6.. Enable DASH copy on the Tertiary Copy.
  • Right-click the <tertiary copy> (Copy3) and click Properties.
  • Click the Deduplication tab, then the Advanced tab.
  • Click Enable DASH Copy and select Network Optimized Copy.
  • Click OK.
7.
  • From the CommCell Console, navigate to Policies | Storage Policies.
  • Right-click your <storage policy> and click All Tasks | Run Auxiliary Copy.
    Auxiliary copy jobs should not be run from the Remote office site until the source side database is copied from MediaAgent2 to MediaAgent1 computer after seeding.
  • Click OK.

    This will seed the deduplication policy and will create a source side deduplication database on MediaAgent2 computer under the job results folder.

8. Manually copy the seeded source side database from the Job Results folder of MediaAgent2 back to MediaAgent1.

If Global Deduplication Policy is being used and there are multiple policies pointing to the same GDSP policy, you must copy the seeded database from the Job Results folder of each computer to the respective MediaAgent(s) Job Results source folder.

Example

Copy CV_CLDB_AUX_98 from the Job Results folder of MediaAgent2 to the Job Results folder of MediaAgent1:

C:\<software>\iDataAgent\JobResults\CV_CLDB\ CV_CLDB_AUX_98

9. Delete the seeded database from the Job Results folder of MediaAgent2.  
10. After seeding process, re-associate primary copy as source copy for Tertiary Copy.
  • Right-click <tertiary copy> (Copy3) and then click Properties.
  • Click the Copy Policy tab.
  • Clear Source Copy check box to use Copy1 (primary copy) as source copy during Auxiliary Copy operation.
  • Delete secondary copy as this is no longer needed.
11. Run a full backup followed by an Auxiliary Copy job.
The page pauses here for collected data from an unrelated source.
(** The next step of session [i]; [None] when it cannot happen. *)
Definition advance (i : nat) (mv : move) (s : session) (p : pool) : option (session * pool) :=
  let kind := rq_kind (ss_request s) in
  let failed := about kind " safety scanner failed" in
  match ss_phase s, mv with
  | Arrived, Proceed =>
      Some (match _acquire_scan_capacity p with
            | (Err _, p) => (enter s (Ended (Err (_scanner_shutdown kind))), p)
            | (Ok None, p) => (enter s (Ended (Err (about kind " safety scanner is busy"))), p)
            | (Ok (Some (g, cap)), p) => (enter s (Accepted g cap), p)
            end)
  | Accepted g cap, Proceed =>
      Some (match payload_of (rq_value (ss_request s)) with
            | None => abandon s cap failed p
            | Some payload =>
                if too_large (ss_request s) payload then abandon s cap (unavailable kind "response exceeded safety scan limits") p
                else (enter s (Prepared g cap payload), p)
            end)
  | Prepared g cap payload, Proceed =>
      Some (match _get_scan_executor (Some g) p with
            | (Err _, p) => abandon s cap (_scanner_shutdown kind) p
            | (Ok e, p) => (enter s (Equipped g cap payload e), p)
            end)
  | Prepared _ cap _, Cancels => Some (abandon s cap CancelledError p)
  | Prepared _ cap _, Fails | Equipped _ cap _ _, Fails => Some (abandon s cap failed p)
  | Equipped g cap payload e, Proceed =>
      Some (if is_active e p
            then (mkSession (ss_request s) (Scheduled g cap) (Some (mkFuture (job_of (ss_request s) payload) g None None)), p)
            else abandon s cap failed p)
  | Scheduled g cap, Proceed =>
      Some (if _scan_stopped g p
            then let '(f, p) := cancel i s p in
                 abandon (mkSession (ss_request s) (ss_phase s) f) cap (_scanner_shutdown kind) p
            else (enter s (Registered g cap), set_futures (i :: px_futures p) p))
  | Registered g cap, Proceed =>
      match ss_future s with
      | None => None
      | Some f => let '(f, p) := add_done_callback i cap f p in Some (mkSession (ss_request s) (Waiting g) (Some f), p)
      end
  | Waiting g, Proceed =>
      match ss_future s with
      | Some f => match fu_outcome f with Some o => Some (enter s (after_wait kind g o), p) | None => None end
      | None => None
      end
  | Waiting g, TimesOut => let '(f, p) := cancel i s p in Some (mkSession (ss_request s) (Handling g CTimeout) f, p)
  | Waiting g, Cancels => Some (enter s (Handling g CCancelled), p)
  | Handling g c, Proceed => Some (enter s (Ended (Err (handled kind (_scan_stopped g p) c))), p)
  | _, _ => None
  end.

(** ** The entry points *)

Definition query_json (query : option (list (string * string))) : json :=
  match query with None => JNull | Some q => JList (map (fun kv : string * string => JList [JStr kv.1; JStr kv.2]) q) end.

(** [scan_request]: its request, the seconds of its task and the seconds it waits. *)
Definition scan_request (body : list (string * json)) (operation : string) (query : option (list (string * string))) : request * Z * Z :=
  let task_seconds := match query with Some (_ :: _) => QUERY_SCAN_TASK_SECONDS | _ => CORE_SCAN_TASK_SECONDS end in
  (mkRequest KRequest (JDict [("body", JDict body); ("operation", JStr operation); ("query", query_json query)]) false false,
   task_seconds, task_seconds + 1).

(** [scan_facade_response] *)
Definition scan_facade_response (value : json) (separate_page_ids include_numbers native_retain : bool) : request * Z * Z :=
  (mkRequest (if native_retain then KRetainResponse else KResponse) value separate_page_ids include_numbers,
   FACADE_SCAN_TASK_SECONDS, FACADE_SCAN_WAIT_SECONDS).

(** [scan_recalled]; of a whole response, the value is what
    [recall_response_scan_input] returns. *)
Definition scan_recalled (value : json) (reviewed_stable : bool) (reviewed_result_positions : option (list nat)) : request * Z * Z :=
  (mkRequest KRecall (JDict
     [("result", value); ("reviewed_stable", JBool reviewed_stable);
      ("reviewed_result_positions",
       match reviewed_result_positions with None => JNull | Some l => JList (map (fun n : nat => JInt (Z.of_nat n)) (sorted_by Nat.leb (dict_fromkeys l))) end)])
     false false, CORE_SCAN_TASK_SECONDS, CORE_SCAN_TASK_SECONDS + 1).

(** ** All sessions together *)

Record system := mkSystem { sy_pool : pool; sy_sessions : list session }.

Definition new_system : system := mkSystem new_pool [].

Definition on_pool (f : pool -> pool) (s : system) : system := mkSystem (f (sy_pool s)) (sy_sessions s).

(** The future of session [i] ends. *)
Definition finish_future (i : nat) (o : outcome) (s : system) : system :=
  match sy_sessions s !! i with
  | Some ss =>
      match ss_future ss with
      | Some f =>
          let '(f', p) := finish i o f (sy_pool s) in
          mkSystem p (<[i := mkSession (ss_request ss) (ss_phase ss) (Some f')]> (sy_sessions s))
      | None => s
      end
  | None => s
  end.

(** [_get_scan_executor] on the state of all. *)
Definition get_executor (expected : option Z) : eff system nat := fun s =>
  let '(r, p) := _get_scan_executor expected (sy_pool s) in (r, mkSystem p (sy_sessions s)).

(** [start_scan_executor] *)
Definition start_scan_executor : eff system unit :=
  modify (on_pool start_locked);;
  e ← get_executor None;
  s ← get_state;
  if is_active e (sy_pool s) then mret () else raise (ERuntimeError "safety scanner failed to start").

(** [shutdown_scan_executor] *)
Definition shutdown_scan_executor : eff system unit :=
  s ← get_state;
  let executor := px_executor (sy_pool s) in
  let futures := px_futures (sy_pool s) in
  modify (on_pool shutdown_locked);;
  modify (fun s => fold_left (fun s i => finish_future i OCancelled s) futures s);;
  match executor with Some e => modify (on_pool (stop_executor e)) | None => mret () end.

Section steps.
Context `{UnicodeDb} `{Clock} `{Confusables} `{Detectors} `{CaseDb} `{DetectorLayouts}.

(** What a worker process does with a job. *)
Inductive worker_end (j : job) : outcome -> Prop :=
  | worker_ran n : worker_end j (OResult (fst (worker_scan j n)))
  | worker_timeout : worker_end j OTimeout
  | worker_expired : worker_end j OExpired
  | worker_cancelled : worker_end j OCancelled
  | worker_failed : worker_end j OFailed.

(** A call arrives, a session takes its next step, a future ends, the pool is
    started, shut down or asked for, or a pool becomes inactive. *)
Inductive step (s : system) : system -> Prop :=
  | step_arrive r : step s (mkSystem (sy_pool s) (sy_sessions s ++ [mkSession r Arrived None]))
  | step_advance i mv ss ss' p : sy_sessions s !! i = Some ss -> advance i mv ss (sy_pool s) = Some (ss', p) ->
      step s (mkSystem p (<[i := ss']> (sy_sessions s)))
  | step_finish i ss f o : sy_sessions s !! i = Some ss -> ss_future ss = Some f -> worker_end (fu_job f) o -> step s (finish_future i o s)
  | step_start : step s (on_pool start_locked s)
  | step_shutdown : step s (on_pool shutdown_locked s)
  | step_get expected : step s (snd (get_executor expected s))
  | step_stop e : step s (on_pool (stop_executor e) s).

Definition reachable (s : system) : Prop := rtc step new_system s.
End steps.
You will see a minimum amount of data being transferred between MediaAgent1 and MediaAgent2. Any backup or auxiliary copies started at the remote office site will now verify data signatures from the seeded source side deduplication database. If a signature is already present in the source side deduplication database this means the data block is already available at the data center and will not be transferred.